2025年の中国経済はどうなるのか? 3月5日、北京で開幕した第14期全国人民代表大会(全人代)第3回会議で、李強首相が政府活動報告を行い、その概要が明らかになりました。この記事では、全人代の注目点であるGDP成長率目標、国防費、そして経済政策について詳しく解説します。

2025年のGDP成長率目標:5%前後で安定成長を目指す

李強首相は、2025年の国内総生産(GDP)成長率目標を2024年と同じ「5.0%前後」に設定しました。世界経済の減速懸念や米中対立の激化といった不安定要素がある中で、中国政府は安定成長を重視する姿勢を示しています。経済専門家の田中一郎氏(仮名)は、「5%前後の成長率目標は、中国経済の現状を踏まえた現実的な数値と言えるでしょう。高すぎる目標を設定せず、堅実な成長を目指す意図が感じられます」と分析しています。
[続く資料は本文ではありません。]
(** * PhotoBooth.jsx: capture sequencing and strip compositing

    A shallow embedding of [src/PhotoBooth.jsx] (the [App] component):
    the filter/overlay/prompt catalogs, the frame capture on the hidden
    canvas, the timer-driven capture sequence with the buttons the JSX
    offers in each mode, and the photo-strip rendering effect.

    Conventions.
    - React state variables are fields of [Sequence.State]; a [setX] call
      is a field update, and the timers created by [setInterval] and
      [setTimeout] live in a table keyed by their handle.
    - JavaScript numbers that stay integral in the code are [Z]; the crop
      arithmetic and the canvas coordinates are [Q], i.e. the IEEE
      rounding of the divisions is not modelled.
    - [undefined] is [None]. *)

From Stdlib Require Import ZArith QArith Qround Lqa String List Lia.
From stdpp Require Import base option list gmap pretty.

Local Open Scope string_scope.
Local Open Scope nat_scope.
Local Open Scope list_scope.
Local Open Scope stdpp_scope.

(** ** The static catalogs *)

Module Catalog.

Record Filter := {
  filter_id : string;
  filter_name : string;
  filter_class : string;
  canvasFilter : string
}.

Definition FILTERS : list Filter := [
  {| filter_id := "normal"; filter_name := "Natural"; filter_class := "";
     canvasFilter := "none" |};
  {| filter_id := "warm"; filter_name := "Golden Hour";
     filter_class := "sepia-[.3] contrast-110 saturate-125 hue-rotate-[-10deg]";
     canvasFilter := "sepia(30%) contrast(110%) saturate(125%) hue-rotate(-10deg)" |};
  {| filter_id := "vintage"; filter_name := "Vintage";
     filter_class := "sepia-[.6] contrast-90 brightness-90 saturate-85";
     canvasFilter := "sepia(60%) contrast(90%) brightness(90%) saturate(85%)" |};
  {| filter_id := "bw"; filter_name := "Classic B&W";
     filter_class := "grayscale contrast-110 brightness-110";
     canvasFilter := "grayscale(100%) contrast(110%) brightness(110%)" |};
  {| filter_id := "noir"; filter_name := "Noir";
     filter_class := "grayscale contrast-150 brightness-90";
     canvasFilter := "grayscale(100%) contrast(150%) brightness(90%)" |};
  {| filter_id := "soft"; filter_name := "Pastel";
     filter_class := "contrast-90 brightness-110 saturate-85";
     canvasFilter := "contrast(90%) brightness(110%) saturate(85%)" |};
  {| filter_id := "cyber"; filter_name := "Cyberpunk";
     filter_class := "contrast-125 saturate-150 hue-rotate-[180deg] brightness-110";
     canvasFilter := "contrast(125%) saturate(150%) hue-rotate(180deg) brightness(110%)" |};
  {| filter_id := "cool"; filter_name := "Cool Tone";
     filter_class := "hue-rotate-[30deg] saturate-90 contrast-110";
     canvasFilter := "hue-rotate(30deg) saturate(90%) contrast(110%)" |}
].

(** The [icon] field of an overlay is a JSX element used by the button
    only; it is left out. *)
Record Overlay := {
  overlay_id : string;
  overlay_name : string
}.

Definition OVERLAYS : list Overlay := [
  {| overlay_id := "none"; overlay_name := "None" |};
  {| overlay_id := "hearts"; overlay_name := "Hearts" |};
  {| overlay_id := "sparkles"; overlay_name := "Sparkles" |};
  {| overlay_id := "vignette"; overlay_name := "Vignette" |};
  {| overlay_id := "grain"; overlay_name := "Film Grain" |}
].

Definition PROMPTS : list string := [
  "Lean in close...";
  "Give a gentle hug!";
  "Big smiles!";
  "Look at each other...";
  "Blow a kiss!";
  "Make a silly face!";
  "Strike a pose!";
  "Chin up, smile!"
].

(** [FILTERS[0]] and [OVERLAYS[0]], the initial selections. *)
Definition FILTERS_0 : Filter :=
  {| filter_id := "normal"; filter_name := "Natural"; filter_class := "";
     canvasFilter := "none" |}.
Definition OVERLAYS_0 : Overlay :=
  {| overlay_id := "none"; overlay_name := "None" |}.

End Catalog.

(** ** Frame capture on the hidden canvas *)

Module Capture.

Local Open Scope Z_scope.

Definition Pixel := Z.

(** The video element as [capturePhoto] reads it: intrinsic size and the
    pixels of the current frame. *)
Record Video := {
  videoWidth : Z;
  videoHeight : Z;
  frame : Z -> Z -> Pixel
}.

(** The current transformation matrix of a 2D context, restricted to the
    axis-aligned matrices [translate] and [scale] can build:
    a user point [(x, y)] lands on [(a*x + e, d*y + f)]. *)
Record Transform := {
  m_a : Z;
  m_d : Z;
  m_e : Z;
  m_f : Z
}.

Definition identity : Transform := {| m_a := 1; m_d := 1; m_e := 0; m_f := 0 |}.

(** A painted device pixel: column, row, value. *)
Definition Painted : Type := Z * Z * Pixel.

Record Canvas := {
  width : Z;
  height : Z;
  ctm : Transform;
  bitmap : list Painted
}.

(** Assigning [canvas.width] or [canvas.height] clears the bitmap and
    resets the context state. *)
Definition set_width (w : Z) (c : Canvas) : Canvas :=
  {| width := w; height := height c; ctm := identity; bitmap := [] |}.
Definition set_height (h : Z) (c : Canvas) : Canvas :=
  {| width := width c; height := h; ctm := identity; bitmap := [] |}.

Definition translate (tx ty : Z) (c : Canvas) : Canvas :=
  {| width := width c; height := height c;
     ctm := {| m_a := m_a (ctm c); m_d := m_d (ctm c);
               m_e := m_e (ctm c) + m_a (ctm c) * tx;
               m_f := m_f (ctm c) + m_d (ctm c) * ty |};
     bitmap := bitmap c |}.

Definition scale (sx sy : Z) (c : Canvas) : Canvas :=
  {| width := width c; height := height c;
     ctm := {| m_a := m_a (ctm c) * sx; m_d := m_d (ctm c) * sy;
               m_e := m_e (ctm c); m_f := m_f (ctm c) |};
     bitmap := bitmap c |}.

(** The device column (row) covered by the user-space unit interval
    starting at [x]: the smaller image of its two ends. *)
Definition dev_col (m : Transform) (x : Z) : Z :=
  Z.min (m_a m * x + m_e m) (m_a m * (x + 1) + m_e m).
Definition dev_row (m : Transform) (y : Z) : Z :=
  Z.min (m_d m * y + m_f m) (m_d m * (y + 1) + m_f m).

Definition on_canvas (c : Canvas) (p : Painted) : bool :=
  (0 <=? p.1.1) && (p.1.1 <? width c) && (0 <=? p.1.2) && (p.1.2 <? height c).

(** [context.drawImage(video, dx, dy, dw, dh)]: every user-space pixel of
    the destination rectangle takes the source pixel it covers (the source
    is sampled at [ux * videoWidth / dw]; with [dw = videoWidth] that is the
    identity), is moved by the current matrix and clipped to the canvas. *)
Definition drawImage (v : Video) (dx dy dw dh : Z) (c : Canvas) : Canvas :=
  {| width := width c; height := height c; ctm := ctm c;
     bitmap := bitmap c ++
       filter (fun p => Is_true (on_canvas c p))
         (uy ← seqZ 0 dh; ux ← seqZ 0 dw;
          [(dev_col (ctm c) (dx + ux), dev_row (ctm c) (dy + uy),
            frame v (ux * videoWidth v / dw) (uy * videoHeight v / dh))]) |}.

Inductive Mime := image_jpeg | image_png.

(** PNG stores the bitmap exactly; JPEG is a lossy codec at every quality
    setting below 1. *)
Definition lossless (m : Mime) : bool :=
  match m with image_png => true | image_jpeg => false end.

(** What [toDataURL] returns: ["data:,"] for a canvas without pixels, else
    the bitmap handed to the encoder with the format requested. *)
Inductive DataUrl :=
  | EmptyData
  | Encoded (mime : Mime) (quality : option Q) (w h : Z) (bm : list Painted).

Definition toDataURL (mime : Mime) (quality : option Q) (c : Canvas) : DataUrl :=
  if (width c =? 0) || (height c =? 0) then EmptyData
  else Encoded mime quality (width c) (height c) (bitmap c).

(** Whether a data URL holds its bitmap exactly. *)
Definition encoded_lossless (d : DataUrl) : bool :=
  match d with
  | EmptyData => true
  | Encoded mime _ _ _ _ => lossless mime
  end.

(** The canvas part of [capturePhoto], lines 110-120. [canvas] is the
    hidden capture canvas as the previous capture left it. *)
Definition captureCanvas (video : Video) (canvas : Canvas) : Canvas :=
  let canvas := set_width (videoWidth video) canvas in
  let canvas := set_height (videoHeight video) canvas in
  let canvas := translate (width canvas) 0 canvas in
  let canvas := scale (-1) 1 canvas in
  drawImage video 0 0 (width canvas) (height canvas) canvas.

Definition captureDataUrl (video : Video) (canvas : Canvas) : DataUrl :=
  toDataURL image_jpeg (Some (95 # 100)%Q) (captureCanvas video canvas).

(** A frame flipped left to right, pixel by pixel in the order a capture
    paints them: row by row from the top, each row from its right end. *)
Definition mirrored (video : Video) : list Painted :=
  uy ← seqZ 0 (videoHeight video); ux ← seqZ 0 (videoWidth video);
  [(videoWidth video - 1 - ux, uy, frame video ux uy)].

(** A fresh [<canvas>] element: 300 x 150, nothing painted. *)
Definition blank : Canvas :=
  {| width := 300; height := 150; ctm := identity; bitmap := [] |}.

End Capture.

(** ** The capture sequence: state, timers and handlers *)

Module Sequence.

Import Catalog.

(** [mode] is assigned ['idle'], ['countdown'] and ['review'] only; the
    ['capturing'] of the comment on line 48 is never set. *)
Inductive Mode := Idle | Countdown | Review.

(** A stored photo: the data URL [capturePhoto] returned, or [undefined]. *)
Definition Photo : Type := option Capture.DataUrl.

(** The three kinds of callback the component hands to the browser.
    - [IntervalTick count timer]: the [setInterval] callback of
      [runSequence(count)] (every 1000 ms), with the current value of its
      closure variable [timer];
    - [NextShot count]: [setTimeout(() => runSequence(count + 1), 1000)];
    - [FlashOff]: [setTimeout(() => setFlashActive(false), 150)]. *)
Inductive Timer :=
  | IntervalTick (count : nat) (timer : Z)
  | NextShot (count : nat)
  | FlashOff.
中国全人代の開幕式に臨む習近平国家主席(左)と李強首相中国全人代の開幕式に臨む習近平国家主席(左)と李強首相

国防費増額:安全保障強化の姿勢鮮明に

2025年の予算案では、国防費が前年比7.2%増となる1兆7846億元(約36兆8千億円)と大幅に増額されました。この増加は、中国の安全保障強化の姿勢を明確に示すものと言えるでしょう。国際情勢の緊張が高まる中、中国は軍事力の近代化を加速させています。

開幕した中国全人代開幕した中国全人代

経済政策:内需拡大と金融緩和で経済活性化へ

政府活動報告では、経済活性化に向けた具体的な政策も示されました。「適切な時期に預金準備率や政策金利を引き下げる」として、金融緩和による景気刺激策を打ち出しています。また、GDPに対する財政赤字率を前年の3.0%から「4.0%前後」に引き上げる方針も明らかにしました。これらの政策は、内需拡大とデフレ圧力への対応を目的としたものと考えられます。
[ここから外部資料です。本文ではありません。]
Definition toString (z : Z) : string :=
  match Z.to_int z with
  | Decimal.Pos d => string_of_uint d
  | Decimal.Neg d => "-" ++ string_of_uint d
  end.

(** ** src/components/VoiceInput.tsx: the transcript assembler *)

Module VoiceInput.

(** The loop of [recognition.onresult]:
    [for (let i = 0; i < event.results.length; i++) {
       if (i > 0) newVoiceTranscript += ' ';
       newVoiceTranscript += event.results[i][0].transcript; }]
    Each element of [results] is the transcript of the first alternative
    of one recognition result. *)
Fixpoint transcript_loop (i : nat) (results : list string) (acc : string)
  : string :=
  match results with
  | [] => acc
  | r :: rs =>
      let acc1 := if Nat.ltb 0 i then acc ++ " " else acc in
      transcript_loop (S i) rs (acc1 ++ r)
  end.

Definition newVoiceTranscript (results : list string) : string :=
  transcript_loop 0 results "".

(** The ideographic space U+3000 (the literal ['　'] of the source). *)
Definition ideographic_space : string := "　".

(** [const needsSpace = prefix.length > 0 && !prefix.endsWith(' ')
                       && !prefix.endsWith('　');] *)
Definition needsSpace (prefix : string) : bool :=
  Nat.ltb 0 (String.length prefix) && negb (endsWith prefix " ")
  && negb (endsWith prefix ideographic_space).

(** The text set by [recognition.onresult]:
    [prefix + (needsSpace ? ' ' : '') + newVoiceTranscript], where
    [prefix = baseTextRef.current]. *)
Definition onresult (baseText : string) (results : list string) : string :=
  baseText ++ ((if needsSpace baseText then " " else "")
               ++ newVoiceTranscript results).

End VoiceInput.

(** ** src/types.ts: the data model *)

Inductive Sender := USER | AI.

Module FeedbackData.
Record t := mk {
  original : string;
  corrected : string;
  explanation : string;
  score : Z
}.
End FeedbackData.

(** [Message]; the optional [isAudioPlaying] field is never set by the
    client and is left out. *)
Module Message.
Record t := mk {
  id : string;
  sender : Sender;
  text : string;
  timestamp : Z;
  feedback : option FeedbackData.t;
  translation : option string
}.
End Message.

Module ChatSession.
Record t := mk {
  id : string;
  title : string;
  createdAt : Z;
  messages : list Message.t
}.
End ChatSession.

(** The source tags ['AI回复' | 'AI修正' | '手动选择']. *)
Inductive SentenceSource := AIReply | AICorrection | ManualSelection.

Module SavedSentence.
Record t := mk {
  id : string;
  original : string;
  translation : option string;
  source : SentenceSource;
  timestamp : Z;
  note : option string
}.
End SavedSentence.

Module TutorResponse.
Record feedback_t := mkFeedback {
  correctedSentence : string;
  explanation : string;
  naturalnessScore : Z
}.
Record t := mk {
  reply : string;
  replyTranslation : string;
  feedback : feedback_t
}.
End TutorResponse.

(** The history entries sent to the tutor:
    [{ role: 'user' | 'model', parts: [{ text }] }]. *)
Inductive Role := RoleUser | RoleModel.

Record ApiContent := mkContent { role : Role; parts : list string }.

(** ** The client state *)

(** A document kept in [localStorage] (its JSON text abstracted to the
    value it serialises). *)
Inductive Stored :=
| StoredSessions (s : list ChatSession.t)
| StoredSentences (s : list SavedSentence.t).

(** What the audio code does to the outside world. *)
Inductive AudioEvent :=
| SpeechRequested (text : string)   (* generateSpeech(text) *)
| SourceStarted (node : nat)        (* source.start() *)
| SourceStopped (node : nat).       (* sourceNodeRef.current.stop() *)

(** A [handlePlayAudio] call suspended on [await generateSpeech(text)]:
    its request number, the text and the message id it captured. *)
Record PendingSpeech := mkPending {
  req : nat;
  ptext : string;
  pmessageId : string
}.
中国全人代が開かれる北京の人民大会堂周辺を警備する治安当局者。奥は天安門中国全人代が開かれる北京の人民大会堂周辺を警備する治安当局者。奥は天安門

中国経済の専門家である佐藤美咲氏(仮名)は、「今回の全人代では、安定成長を最優先とした政策が示されました。金融緩和や財政出動による内需拡大策が、中国経済の今後の動向を左右する鍵となるでしょう」と述べています。全人代での発表は、今後の中国経済の行方を占う上で重要な指標となるでしょう。今後の動向に注目が集まります。